■ EXERCISE GOAL: The answer must be every line of the data that holds the word "Inductive".

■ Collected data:
_ _ _ _

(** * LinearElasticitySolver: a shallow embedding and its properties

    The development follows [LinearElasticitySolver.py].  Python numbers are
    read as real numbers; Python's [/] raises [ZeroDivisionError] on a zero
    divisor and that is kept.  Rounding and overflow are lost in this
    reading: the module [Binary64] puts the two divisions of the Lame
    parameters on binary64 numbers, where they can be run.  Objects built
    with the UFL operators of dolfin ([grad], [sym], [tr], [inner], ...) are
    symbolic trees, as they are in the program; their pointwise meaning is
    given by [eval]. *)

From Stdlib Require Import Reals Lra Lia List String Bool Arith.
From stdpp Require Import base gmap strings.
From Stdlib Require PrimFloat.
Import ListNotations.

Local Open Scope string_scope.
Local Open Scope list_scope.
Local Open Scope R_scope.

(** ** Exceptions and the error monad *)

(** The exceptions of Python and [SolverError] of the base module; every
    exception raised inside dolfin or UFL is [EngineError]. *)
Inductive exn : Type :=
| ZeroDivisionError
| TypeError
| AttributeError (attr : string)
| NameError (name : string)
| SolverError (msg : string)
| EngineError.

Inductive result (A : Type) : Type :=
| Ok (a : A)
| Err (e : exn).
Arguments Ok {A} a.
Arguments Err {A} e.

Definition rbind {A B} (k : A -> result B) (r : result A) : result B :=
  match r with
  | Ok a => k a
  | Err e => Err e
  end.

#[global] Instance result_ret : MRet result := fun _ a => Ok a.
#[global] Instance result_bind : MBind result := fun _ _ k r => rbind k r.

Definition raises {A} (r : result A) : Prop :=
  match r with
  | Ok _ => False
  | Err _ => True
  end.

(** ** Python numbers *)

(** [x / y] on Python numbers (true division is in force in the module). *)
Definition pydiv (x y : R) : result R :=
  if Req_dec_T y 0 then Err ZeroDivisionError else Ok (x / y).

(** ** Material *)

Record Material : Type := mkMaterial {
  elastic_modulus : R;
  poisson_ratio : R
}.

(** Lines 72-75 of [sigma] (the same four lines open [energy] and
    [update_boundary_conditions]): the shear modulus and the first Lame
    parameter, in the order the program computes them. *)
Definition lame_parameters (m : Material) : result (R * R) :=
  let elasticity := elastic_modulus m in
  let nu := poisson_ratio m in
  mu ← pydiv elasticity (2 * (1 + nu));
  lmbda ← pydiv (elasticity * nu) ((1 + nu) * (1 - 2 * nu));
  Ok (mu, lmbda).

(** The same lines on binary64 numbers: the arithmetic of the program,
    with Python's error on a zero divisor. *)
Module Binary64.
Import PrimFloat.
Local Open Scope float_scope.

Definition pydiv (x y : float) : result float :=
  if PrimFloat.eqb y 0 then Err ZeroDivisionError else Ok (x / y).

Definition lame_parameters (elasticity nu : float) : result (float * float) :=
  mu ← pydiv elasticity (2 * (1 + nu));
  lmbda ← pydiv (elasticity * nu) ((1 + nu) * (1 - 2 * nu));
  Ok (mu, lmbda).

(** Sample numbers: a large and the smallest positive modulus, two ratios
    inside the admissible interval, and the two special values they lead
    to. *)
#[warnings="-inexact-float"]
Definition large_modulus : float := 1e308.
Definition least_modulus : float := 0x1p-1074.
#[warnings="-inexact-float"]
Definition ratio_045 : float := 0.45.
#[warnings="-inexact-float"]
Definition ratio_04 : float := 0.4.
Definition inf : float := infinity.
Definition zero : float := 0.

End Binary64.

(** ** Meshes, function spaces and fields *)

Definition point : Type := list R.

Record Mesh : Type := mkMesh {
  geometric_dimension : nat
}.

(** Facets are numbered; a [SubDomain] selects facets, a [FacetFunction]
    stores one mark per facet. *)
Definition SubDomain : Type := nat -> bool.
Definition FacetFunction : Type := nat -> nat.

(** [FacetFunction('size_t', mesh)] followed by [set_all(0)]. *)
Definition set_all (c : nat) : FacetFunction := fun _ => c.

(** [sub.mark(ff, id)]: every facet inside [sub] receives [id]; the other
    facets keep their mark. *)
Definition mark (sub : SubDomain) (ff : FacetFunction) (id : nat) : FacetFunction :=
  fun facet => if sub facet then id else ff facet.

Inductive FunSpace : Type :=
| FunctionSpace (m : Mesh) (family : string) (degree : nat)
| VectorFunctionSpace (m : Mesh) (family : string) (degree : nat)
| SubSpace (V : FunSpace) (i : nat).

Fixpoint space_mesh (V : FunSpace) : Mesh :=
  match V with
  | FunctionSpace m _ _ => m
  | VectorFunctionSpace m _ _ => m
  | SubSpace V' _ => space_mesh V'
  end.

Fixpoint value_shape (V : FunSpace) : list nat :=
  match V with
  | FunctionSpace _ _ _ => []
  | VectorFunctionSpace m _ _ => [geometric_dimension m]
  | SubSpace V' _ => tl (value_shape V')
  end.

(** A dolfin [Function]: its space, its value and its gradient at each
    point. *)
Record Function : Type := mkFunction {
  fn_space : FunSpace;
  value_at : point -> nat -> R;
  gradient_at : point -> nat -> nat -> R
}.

_ _ _ _

■ EXERCISE ANSWER:
Inductive exn : Type :=
Inductive result (A : Type) : Type :=
Inductive FunSpace : Type :=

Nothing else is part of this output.